= John Easterlin =

American operatic tenor

John Easterlin is an American operatic tenor who has sung at leading opera houses in the United States and internationally, specialising in character and Spieltenor roles.

==Career==
Easterlin received his Bachelor of Music degree from the University of Miami and his Bachelor of Science degree from Florida International University, and after a successful career in corporate advertising, began his performing career in musical theatre before moving into opera. He went on to perform at many of America's leading opera houses and festivals, including the Lyric Opera of Chicago, San Francisco Opera, Los Angeles Opera, Seattle Opera, New York City Opera, Dallas Opera, the Opera Company of Philadelphia, the Ravinia Festival with the Chicago Symphony conducted by Daniel Barenboim for the opening night of the Centennial Season, and Spoleto Festival USA in a new production of Ariadne auf Naxos conducted by Emmanual Villaume. He made his debut at the Glimmerglass Opera Festival in the summer of 2009 as 'The Magician' in a new production of Menotti's The Consul. According to Opera News, Easterlin spent 200 hours learning magic tricks for this production, which included producing a live rabbit on stage. Another unusual role for him was Houston Grand Opera's 2006 all-puppet production of Humperdinck's opera Hansel and Gretel in which he sang the role of the Witch as well as operating her twelve-foot high puppet.

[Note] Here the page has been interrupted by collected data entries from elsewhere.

Definition finalize_staged_recv_ (h : Halo_Handle) (s : S) : Halo_Handle * S :=
  match staged_recv_ h with
  | Some false => (mkHandle (requests_ h) (Some true), post_recv_copy s)
  | _ => (h, s)
  end.

(** The loop of [test]: stops at the first request still pending. *)
Fixpoint test_requests (done : nat -> bool) (qs : list request) : bool * list request :=
  match qs with
  | [] => (true, [])
  | q :: qs' =>
      match request_test done q with
      | (false, q') => (false, q' :: qs')
      | (true, q') => let '(b, qs'') := test_requests done qs' in (b, q' :: qs'')
      end
  end.

Definition test (done : nat -> bool) (h : Halo_Handle) (s : S) : bool * Halo_Handle * S :=
  if is_empty h then (true, h, s) else
  match test_requests done (requests_ h) with
  | (false, qs) => (false, mkHandle qs (staged_recv_ h), s)
  | (true, qs) => let '(h', s') := finalize_staged_recv_ (mkHandle qs (staged_recv_ h)) s in (true, h', s')
  end.

Fixpoint wait_requests (done : nat -> bool) (qs : list request) : option (list request) :=
  match qs with
  | [] => Some []
  | q :: qs' => q' ← request_wait done q; qs'' ← wait_requests done qs'; Some (q' :: qs'')
  end.

Definition wait (done : nat -> bool) (h : Halo_Handle) (s : S) : option (Halo_Handle * S) :=
  if is_empty h then Some (h, s) else
  qs ← wait_requests done (requests_ h); Some (finalize_staged_recv_ (mkHandle qs (staged_recv_ h)) s).
(* ===== verification/HaloExchange.v ===== *)
(** HALO: the plan of neighbor lists and its exchange
    (src/libs/halo/src/halo_plan.cpp, include/halo/exchange.hpp, detail/staging.hpp,
    detail/mpi_datatype.hpp, detail/compute_tag.hpp).

    The view is one-dimensional and contiguous: a store of bytes, of which some may not be
    initialised, with [value_size] of them per element.  The first [total_send_elements]
    elements are sent and the ones after them received, neighbor after neighbor.  MPI is
    the interface of StructuredExchange.v, with bytes as the cells of its messages.  An
    access outside the view has no meaning ([Undef]); [std::size_t] wraps. *)
From Stdlib Require Import ZArith Lia.
From stdpp Require Import base list numbers.
From S2P Require Import Prelude CInt StructuredExchange ExchangeProps.
Local Open Scope Z_scope.

(** ** Halo_Plan *)

Record Neighbor_Info : Type := mkNeighbor { rank : Z; count : Z }.

Fixpoint validate_loop (neighbors : list Neighbor_Info) (comm_size : Z) (seen : list Z) : result unit :=
  match neighbors with
  | [] => Ok tt
  | info :: neighbors' =>
      do! throw_if ((rank info <? 0) || (comm_size <=? rank info)) invalid_argument then
      do! throw_if (bool_decide (rank info ∈ seen)) invalid_argument then
      validate_loop neighbors' comm_size (rank info :: seen)
  end.
Definition validate_neighbors (neighbors : list Neighbor_Info) (comm_size : Z) : result unit := validate_loop neighbors comm_size [].

Definition sum_counts (neighbors : list Neighbor_Info) : Z := fold_left (fun acc info => to_u64 (acc + count info)) neighbors 0.

Record Halo_Plan : Type := mkHaloPlan {
  send_neighbors_ : list Neighbor_Info;
  recv_neighbors_ : list Neighbor_Info;
  total_send_ : Z;
  total_recv_ : Z
}.
(** A step outside the calls. *)
Lemma inv_still tr ev st st' : inv tr st -> (forall (B : Type) (f : thread_pc -> option B), in_flight f st' = in_flight f st) ->
  accepts ev = [] -> takes ev = [] -> records_out ev = [] ->
  consolidation_buffer_ (logger st') = consolidation_buffer_ (logger st) -> latched_ (logger st') = latched_ (logger st) ->
  written (app tr ev) st' -> (length (sinks_ (logger st')) <= MAX_SINKS)%nat -> inv (app tr ev) st'.
Proof.
  intros [I1 I2 I3 I4 I5] Hf E1 E2 E3 E4 E5 Hw Hl.
  split; rewrite ?accepts_app, ?takes_app, ?records_out_app, ?E1, ?E2, ?E3, ?E4, ?E5, ?app_nil_r, ?Hf; done.
Qed.

Lemma goto_same t p st : at_pc st t p -> threads (goto t p st) = threads st.
Proof.
  intros (th & Et & <-)%at_pc_lookup. unfold goto. cbn [threads]. apply list_eq. intros i.
  destruct (decide (i = t)) as [->|]; [|by rewrite list_lookup_alter_ne by done].
  rewrite list_lookup_alter_eq, Et. by destruct th.
Qed.

Lemma length_sinks_dispatch s st : length (sinks_ (logger (dispatch_to_sinks s st))) = length (sinks_ (logger st)).
Proof. unfold dispatch_to_sinks. destruct (sinks_ (logger st)) eqn:E; cbn; rewrite ?E; [done|]. by rewrite length_fmap. Qed.

Lemma dispatch_frame s st : consolidation_buffer_ (logger (dispatch_to_sinks s st)) = consolidation_buffer_ (logger st) /\
  latched_ (logger (dispatch_to_sinks s st)) = latched_ (logger st).
Proof. unfold dispatch_to_sinks. by destruct (sinks_ (logger st)). Qed.

Lemma logger_start_inv n : inv [] (start n).
Proof.
  assert (Hf : forall (B : Type) (f : thread_pc -> option B), f outside = None -> in_flight f (start n) = []).
  { intros B f Hf. unfold in_flight, start. cbn [threads]. induction n as [|n IH]; [done|]. simpl. by rewrite Hf. }
  split; rewrite ?Hf by done; try done. cbn. lia.
Qed.
(* ===== verification/SparseApply.v ===== *)
(** * AXIS: applying the interpolation matrix
    (src/libs/axis/include/axis/solver/apply.hpp, halo_pattern.hpp)

    The local, distributed, callback, batch, missing-value and masked forms.  Every form
    reads its sources and writes its destination, which do not overlap, and a rank-2 view
    is column-major: its columns one after the other.  [KokkosSparse::spmv] is the
    interface [KokkosSparse]; a team policy runs the teams in the order of a range policy,
    and the reduction of a team is [sum_reduce]. *)
From Stdlib Require Import ZArith Lia Sorted SpecFloat.
From stdpp Require Import base list numbers.
From S2P Require Import Prelude Blend KokkosArrays InterpolationMatrix.
Local Open Scope Z_scope.

(** ** Data *)

Record HaloPattern : Type := mkHaloPattern {
  source_ranks : list Z;
  rank_offsets : list Z;
  needed_global_src_ids : list Z;
  gather_slot : list Z
}.

Definition num_remote (p : HaloPattern) : nat := length (needed_global_src_ids p).
Definition num_ranks (p : HaloPattern) : nat := length (source_ranks p).

(** The source value of a column. *)
Definition value (x : list double) (c : Z) : double := default dzero (x !! Z.to_nat c).

(** The products of the entries of a row with a source. *)
Definition products (x : list double) (row : list (Z * double)) : list double :=
  (fun e => dmul (snd e) (value x (fst e))) <$> row.

(** [y = A x] for a rank-1 and a rank-2 [x]: what [y] held is not read. *)
Class KokkosSparse := {
  spmv : CrsMatrix -> list double -> list double -> list double;
  spmv_mv : CrsMatrix -> View2 -> View2 -> View2;
  spmv_spec a n es x y : csr_of n es (row_map a) (entries a) (values a) -> numCols a = Z.of_nat (length x) ->
    Forall (fun e => 0 <= fst (snd e) < numCols a) es -> length y = n ->
    length (spmv a x y) = n /\
    forall j, (j < n)%nat -> exists s, spmv a x y !! j = Some s /\ summation (products x (row_entries j es)) s;
  spmv_mv_spec a n es x y : csr_of n es (row_map a) (entries a) (values a) -> numCols a = Z.of_nat (extent0 x) ->
    Forall (fun e => 0 <= fst (snd e) < numCols a) es -> extent0 y = n -> extent1 x = extent1 y ->
    length (cells x) = (extent0 x * extent1 x)%nat -> length (cells y) = (extent0 y * extent1 y)%nat ->
    exists l, spmv_mv a x y = with_cells y l /\ length l = length (cells y) /\
    forall j v, (j < n)%nat -> (v < extent1 y)%nat -> exists s, l !! (j + v * n)%nat = Some s /\
      summation (products (drop (v * extent0 x) (cells x)) (row_entries j es)) s
}.

(** ** The kernels *)

Section Apply.
Context `{!ParallelFor, !KokkosReduce, !KokkosSparse}.

Definition vector_range {S} (n : nat) (body : nat -> S -> result S) (s : S) : result S :=
  for_each (range_order (Z.to_nat (cast_int (Z.of_nat n)))) body s.

(** The values of a loop from [a] to [b]. *)
Definition read_range {A} (a b : Z) (f : Z -> result A) : result (list A) :=
  foldr (fun i rest => let! x := f (a + Z.of_nat i) in let! xs := rest in Ok (x :: xs)) (Ok []) (seq 0 (Z.to_nat (b - a))).

(** The loop over the weights, [dst(row_k) += S(k) * src(col_k)]. *)
Definition scatter_add (m : InterpolationMatrix) (active : Z -> result bool) (src_at : Z -> result double)
    (dst : list double) : result (list double) :=
  for_each (range_order (nnz m)) (fun k dst =>
    let! r := read (factor_row m) (Z.of_nat k) in
    let! b := active r in
    if b then
      let! c := read (factor_col m) (Z.of_nat k) in
      let! s := read (factor_list m) (Z.of_nat k) in
      let! x := src_at c in
      atomic_add dst r (dmul s x)
    else Ok dst) dst.

Definition zero_dst (n : nat) (active : Z -> result bool) (dst : list double) : result (list double) :=
  for_each (range_order n) (fun j dst =>
    let! b := active (Z.of_nat j) in
    if b then write dst (Z.of_nat j) dzero else Ok dst) dst.

Definition all_active (_ : Z) : result bool := Ok true.

(** 1. Local. *)
Definition apply (m : InterpolationMatrix) (src dst : list double) : result (list double * InterpolationMatrix) :=
  do! throw_if (negb (length src =? n_src m)%nat) invalid_argument then
  do! throw_if (negb (length dst =? n_dst m)%nat) invalid_argument then
  if is_csr m then
    let '(a, m') := kk_crs_matrix m in
    Ok (spmv a src dst, m')
  else
    let! dst := zero_dst (n_dst m) all_active dst in
    let! dst := scatter_add m all_active (read src) dst in
    Ok (dst, m).
Definition spherical_area (coords : View2) (indices : list Z) (scale : double) (start nv : Z) : result double :=
  let! idx0 := read indices start in
  let! v0 := node_on_sphere coords scale idx0 in
  for_each (seq 1 (Z.to_nat (nv - 2))) (fun i total_excess =>
    let i := Z.of_nat i in
    let! idx1 := read indices (start + i) in
    let! idx2 := read indices (start + i + 1) in
    let! v1 := node_on_sphere coords scale idx1 in
    let! v2 := node_on_sphere coords scale idx2 in
    Ok (dadd total_excess (spherical_excess_triangle v0 v1 v2))) dzero.

Definition sphere_scale (csys : CoordinateSystem) : double := if decide (csys = SphericalDeg) then DEG_TO_RAD else one.

Definition cell_area (m : UnstructuredMesh) (cell : Z) : result double :=
  let! start := read (conn_offsets m) cell in
  let! end_ := read (conn_offsets m) (cell + 1) in
  let! width := arith I64 (end_ - start) in
  let nv := cast_int width in
  if nv <? 3 then Ok dzero
  else if decide (coord_sys m = Cartesian3D) then cartesian_area (node_coords m) (conn_indices m) start nv
  else spherical_area (node_coords m) (conn_indices m) (sphere_scale (coord_sys m)) start nv.

Definition compute_areas (m : UnstructuredMesh) : result UnstructuredMesh :=
  let nc := n_cells m in
  if (nc =? 0)%nat then Ok m
  else
    let! areas := for_each (range_order (Z.to_nat (cast_int (Z.of_nat nc)))) (fun cell areas =>
      let! a := cell_area m (Z.of_nat cell) in
      write areas (Z.of_nat cell) a) (replicate nc dzero) in
    Ok (mkMesh (node_coords m) (conn_offsets m) (conn_indices m) (coord_sys m) areas (cell_mask m)).
End Areas.
(** One of the four cells around a corner: the sums and the count after it. *)
Definition corner_term (ni nj : Z) (clon clat : list double) (is_periodic : bool) (ci cj dj di : Z)
    (acc : double * double * Z) : result (double * double * Z) :=
  let '(sum_lon, sum_lat, count) := acc in
  let cell_i := ci + di in
  let cell_j := cj + dj in
  let '(cell_i, cell_lon, valid_i) :=
    if is_periodic then
      if cell_i <? 0 then (ni - 1, SFopp c360, true) else if ni <=? cell_i then (0, c360, true) else (cell_i, dzero, true)
    else (cell_i, dzero, (0 <=? cell_i) && (cell_i <? ni)) in
  if valid_i && (0 <=? cell_j) && (cell_j <? nj) then
    let cell_idx := cell_i + cell_j * ni in
    let! x := read clon cell_idx in
    let! y := read clat cell_idx in
    Ok (dadd sum_lon (dadd x cell_lon), dadd sum_lat y, count + 1)
  else Ok acc.

Definition corner_at (ni nj : Z) (clon clat : list double) (is_periodic : bool) (ci cj : Z) : result (double * double) :=
  let term := corner_term ni nj clon clat is_periodic ci cj in
  let! s := term (-1) (-1) (dzero, dzero, 0) in
  let! s := term (-1) 0 s in
  let! s := term 0 (-1) s in
  let! s := term 0 0 s in
  let '(sum_lon, sum_lat, count) := s in
  Ok (ddiv sum_lon (of_int count), ddiv sum_lat (of_int count)).

Section Kernels.
Context `{!ParallelFor}.

Definition synthesize_corner_rows (ni nj : Z) (clon clat : list double) (cj_lo nrows : Z) (is_periodic : bool)
    (corners : list double * list double) : result (list double * list double) :=
  let nip1 := ni + 1 in
  parallel_teams (Z.to_nat nrows) (fun row corners =>
    let cj := cj_lo + Z.of_nat row in
    for_each (range_order (Z.to_nat nip1)) (fun ci '(lon, lat) =>
      let idx := Z.of_nat ci + (cj - cj_lo) * nip1 in
      let! '(x, y) := corner_at ni nj clon clat is_periodic (Z.of_nat ci) cj in
      let! lon := write lon idx x in
      let! lat := write lat idx y in
      Ok (lon, lat)) corners) corners.

Definition synthesize_corners (g : StructuredGrid) : result StructuredGrid :=
  let nip1 := ni g + 1 in
  let njp1 := nj g + 1 in
  let n_corners := to_u64 (nip1 * njp1) in
  let! is_periodic := detect_periodic_lon (ni g) (center_lon g) in
  let! '(lon, lat) := synthesize_corner_rows (ni g) (nj g) (center_lon g) (center_lat g) 0 njp1 is_periodic (zeros n_corners, zeros n_corners) in
  Ok (with_corners g lon lat).

(** The corner rows [j0] to [j1] of a band. *)
Definition synthesize_band_corners (ni nj_global : Z) (clon clat : list double) (j0 j1 : Z) : result (list double * list double) :=
  let nip1 := ni + 1 in
  do! throw_if (ni =? 0) invalid_argument then
  do! throw_if (j1 <? j0) invalid_argument then
  do! throw_if (nj_global <? j1) invalid_argument then
  let n := to_u64 (ni * nj_global) in
  do! throw_if (negb (has_extent clon n) || negb (has_extent clat n)) invalid_argument then
  let nrows := j1 - j0 + 1 in
  let n_corners := to_u64 (nip1 * nrows) in
  let! is_periodic := detect_periodic_lon ni clon in
  synthesize_corner_rows ni nj_global clon clat j0 nrows is_periodic (zeros n_corners, zeros n_corners).

(** ** Conversion *)

(** [MDRangePolicy] over two ranges from 0 to an [int]: each pair once. *)
Definition parallel_md {S} (n0 n1 : Z) (body : Z -> Z -> S -> result S) (s : S) : result S :=
  let m0 := cast_int n0 in
  let m1 := cast_int n1 in
  if (m0 <? 0) || (m1 <? 0) then Undef
  else for_each (range_order (Z.to_nat (m0 * m1))) (fun k => body (Z.of_nat k mod m0) (Z.of_nat k / m0)) s.

Definition fill_node (nip1 : Z) (lon lat : list double) (ci cj : Z) (coords : View2) : result View2 :=
  let node_idx := cast_int (ci + cj * nip1) in
  let! x := read lon node_idx in
  let! coords := write2 coords node_idx 0 x in
  let! y := read lat node_idx in
  write2 coords node_idx 1 y.

Definition fill_cell (ni nip1 : Z) (i j : Z) (conn : list Z * list Z) : result (list Z * list Z) :=
  let '(offsets, indices) := conn in
  let cell_idx := cast_int (i + j * ni) in
  let! four := arith I32 (cell_idx * 4) in
  let! offsets := write offsets cell_idx four in
  let base := to_u64 four in
  let! indices := put_quad indices base (to_index (i + j * nip1)) (to_index ((i + 1) + j * nip1))
    (to_index ((i + 1) + (j + 1) * nip1)) (to_index (i + (j + 1) * nip1)) in
  Ok (offsets, indices).

(** The mesh, and the grid with the corners it now has. *)
Definition to_unstructured (g : StructuredGrid) : result (UnstructuredMesh * StructuredGrid) :=
  let! g := if (length (corner_lon g) =? 0)%nat then synthesize_corners g else Ok g in
  let nip1 := ni g + 1 in
  let njp1 := nj g + 1 in
  let n_cells := to_u64 (ni g * nj g) in
  let n_nodes := to_u64 (nip1 * njp1) in
  let coords := mkView2 (Z.to_nat n_nodes) 2 (zeros (n_nodes * 2)) in
  let! coords := parallel_md nip1 njp1 (fill_node nip1 (corner_lon g) (corner_lat g)) coords in
  let! '(offsets, indices) := parallel_md (ni g) (nj g) (fill_cell (ni g) nip1)
    (zero_indices (n_cells + 1), zero_indices (n_cells * 4)) in
  let! offsets := write offsets n_cells (to_index (n_cells * 4)) in
  Ok (new_mesh coords offsets indices (grid_coord_sys g), g).
End Kernels.

(** * Specification *)

(** The centers around corner [(ci, cj)], from the south-west: their numbers, and what a
    longitude taken across the seam is shifted by. *)
Definition columns (ni : Z) (is_periodic : bool) (ci : Z) : list (Z * double) :=
  if is_periodic then
    [if ci =? 0 then (ni - 1, SFopp c360) else (ci - 1, dzero); if ci =? ni then (0, c360) else (ci, dzero)]
  else (fun i => (i, dzero)) <$> filter (fun i => 0 <= i < ni) [ci - 1; ci].

Definition corner_rows (nj cj : Z) : list Z := filter (fun j => 0 <= j < nj) [cj - 1; cj].

Definition around (ni nj : Z) (is_periodic : bool) (ci cj : Z) : list (Z * double) :=
  j ← corner_rows nj cj; (fun '(i, s) => (i + j * ni, s)) <$> columns ni is_periodic ci.

Definition mean (l : list double) : double := ddiv (foldl dadd dzero l) (of_int (Z.of_nat (length l))).

Definition value_at (l : list double) (k : Z) : double := default dzero (l !! Z.to_nat k).

(** A corner is the mean of the centers around it. *)
Definition mean_corner (ni nj : Z) (clon clat : list double) (is_periodic : bool) (ci cj : Z) : double * double :=
  let l := around ni nj is_periodic ci cj in
  (mean ((fun '(k, s) => dadd (value_at clon k) s) <$> l), mean ((fun '(k, _) => value_at clat k) <$> l)).

(** Whether the longitudes of the first row go around the globe. *)
Definition periodic (ni : Z) (clon : list double) : bool :=
  if ni <=? 1 then false
  else let full_span := dmul (of_int ni) (SFabs (dsub (value_at clon 1) (value_at clon 0))) in
    SFltb c350 full_span && SFltb full_span c370.

(** [rows] rows of corners from [cj_lo] on. *)
Definition mean_corners (ni nj : Z) (clon clat : list double) (cj_lo rows : Z) : list (double * double) :=
  (fun k => mean_corner ni nj clon clat (periodic ni clon) (Z.of_nat k mod (ni + 1)) (cj_lo + Z.of_nat k / (ni + 1)))
    <$> seq 0 (Z.to_nat ((ni + 1) * rows)).

Definition centers_ok (ni nj : Z) (clon clat : list double) : Prop :=
  0 < ni /\ 0 <= nj /\ Z.of_nat (length clon) = ni * nj /\ Z.of_nat (length clat) = ni * nj.

Definition grid_ok (g : StructuredGrid) : Prop :=
  centers_ok (ni g) (nj g) (center_lon g) (center_lat g) /\ 0 < nj g /\
  (corner_lon g = [] \/ Z.of_nat (length (corner_lon g)) = (ni g + 1) * (nj g + 1) /\
    Z.of_nat (length (corner_lat g)) = (ni g + 1) * (nj g + 1)).

(** The corners the mesh of a grid is made of. *)
Definition corners_of (g : StructuredGrid) : list double * list double :=
  if decide (corner_lon g = []) then
    let l := mean_corners (ni g) (nj g) (center_lon g) (center_lat g) 0 (nj g + 1) in (l.*1, l.*2)
  else (corner_lon g, corner_lat g).

(** * Lemmas *)

(** ** Corners *)

(** The cell a term of a corner is about, if there is one. *)
Definition entry (ni nj : Z) (is_periodic : bool) (ci cj dj di : Z) : option (Z * double) :=
  let cell_i := ci + di in
  let cell_j := cj + dj in
  let '(i, s, valid) :=
    if is_periodic then
      if cell_i <? 0 then (ni - 1, SFopp c360, true) else if ni <=? cell_i then (0, c360, true) else (cell_i, dzero, true)
    else (cell_i, dzero, (0 <=? cell_i) && (cell_i <? ni)) in
  if valid && (0 <=? cell_j) && (cell_j <? nj) then Some (i + cell_j * ni, s) else None.

Definition add_entry (clon clat : list double) (acc : double * double * Z) (e : option (Z * double)) : double * double * Z :=
  match e with
  | None => acc
  | Some (k, s) => let '(sum_lon, sum_lat, count) := acc in
      (dadd sum_lon (dadd (value_at clon k) s), dadd sum_lat (value_at clat k), count + 1)
  end.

Easterlin's debut at the Metropolitan Opera came in 2004 when he appeared in a new production of Richard Strauss' Salome with Karita Mattila, and he has since returned there for productions of Strauss' Der Rosenkavalier (2005), Prokofiev's The Gambler (2008), the revival of Salome (2008) which was also screened on the Metropolitan Opera Live in HD series, Elektra, opposite Susan Bullock and Deborah Voigt (2009) and Khovanshchina and The Makropoulos Case (2012). In 2008 he also performed the role of Jack O'Brien in Kurt Weill's Rise and Fall of the City of Mahagonny with Los Angeles Opera, sharing the stage with Patti LuPone and Audra McDonald, in a production conducted by James Conlon. The performance was recorded for PBS's Great Performances and subsequently released on DVD for the EuroArts label. The recording won two Grammy Awards in 2009, for "Best Classical Album" and "Best Opera Recording".

===Europe===
He made his European debut in 2008 as 'The Hunchback' in Die Frau ohne Schatten at the Paris Opera where he returned in 2010 as Squeak in Billy Budd. His other international appearances include his debuts at the Vienna State Opera as Herod in Salome (2009), London's Royal Opera House as Prince Nilsky in a new production of The Gambler (2010) and as The Steersman in "The Flying Dutchman" (2011), the Teatro Real in Madrid and the Bolshoi Theatre in Moscow as Jack O'Brien/Toby Higgins in Rise and Fall of the City of Mahagonny (2010) and (2011), the Teatro Real in Madrid as the Shabby Peasant in "Lady MacBeth of Mtsensk" (2011), and the Canadian Opera Company as Monostatos in Die Zauberflöte and as the Dancing Master and Brighella in "Ariadne auf Naxos" (2011). In previous years, he has appeared as Brighella in Ariadne auf Naxos with the New Israeli Opera in Tel Aviv (2007), The Captain in Wozzeck at Japan's Saito Kinen Festival in a production conducted by Seiji Ozawa (2004), and Pedrillo in Die Entführung aus dem Serail at Opéra de Québec (2003).

The son of a Presbyterian minister, Merrill Lincoln Easterlin, and a committed Christian himself, John Easterlin has appeared as a guest soloist in many churches including Knox Presbyterian Church, in Toronto, Ontario, Canada; the Crystal Cathedral, in California; First Baptist Church, in Dallas, Texas; the First Presbyterian Church, in Orlando, Florida; St. George's United Methodist Church, in Philadelphia, Pennsylvania; and the John Street Methodist Church in New York City, where he sang in the church's first Sunday service following the September 11, 2001 attacks.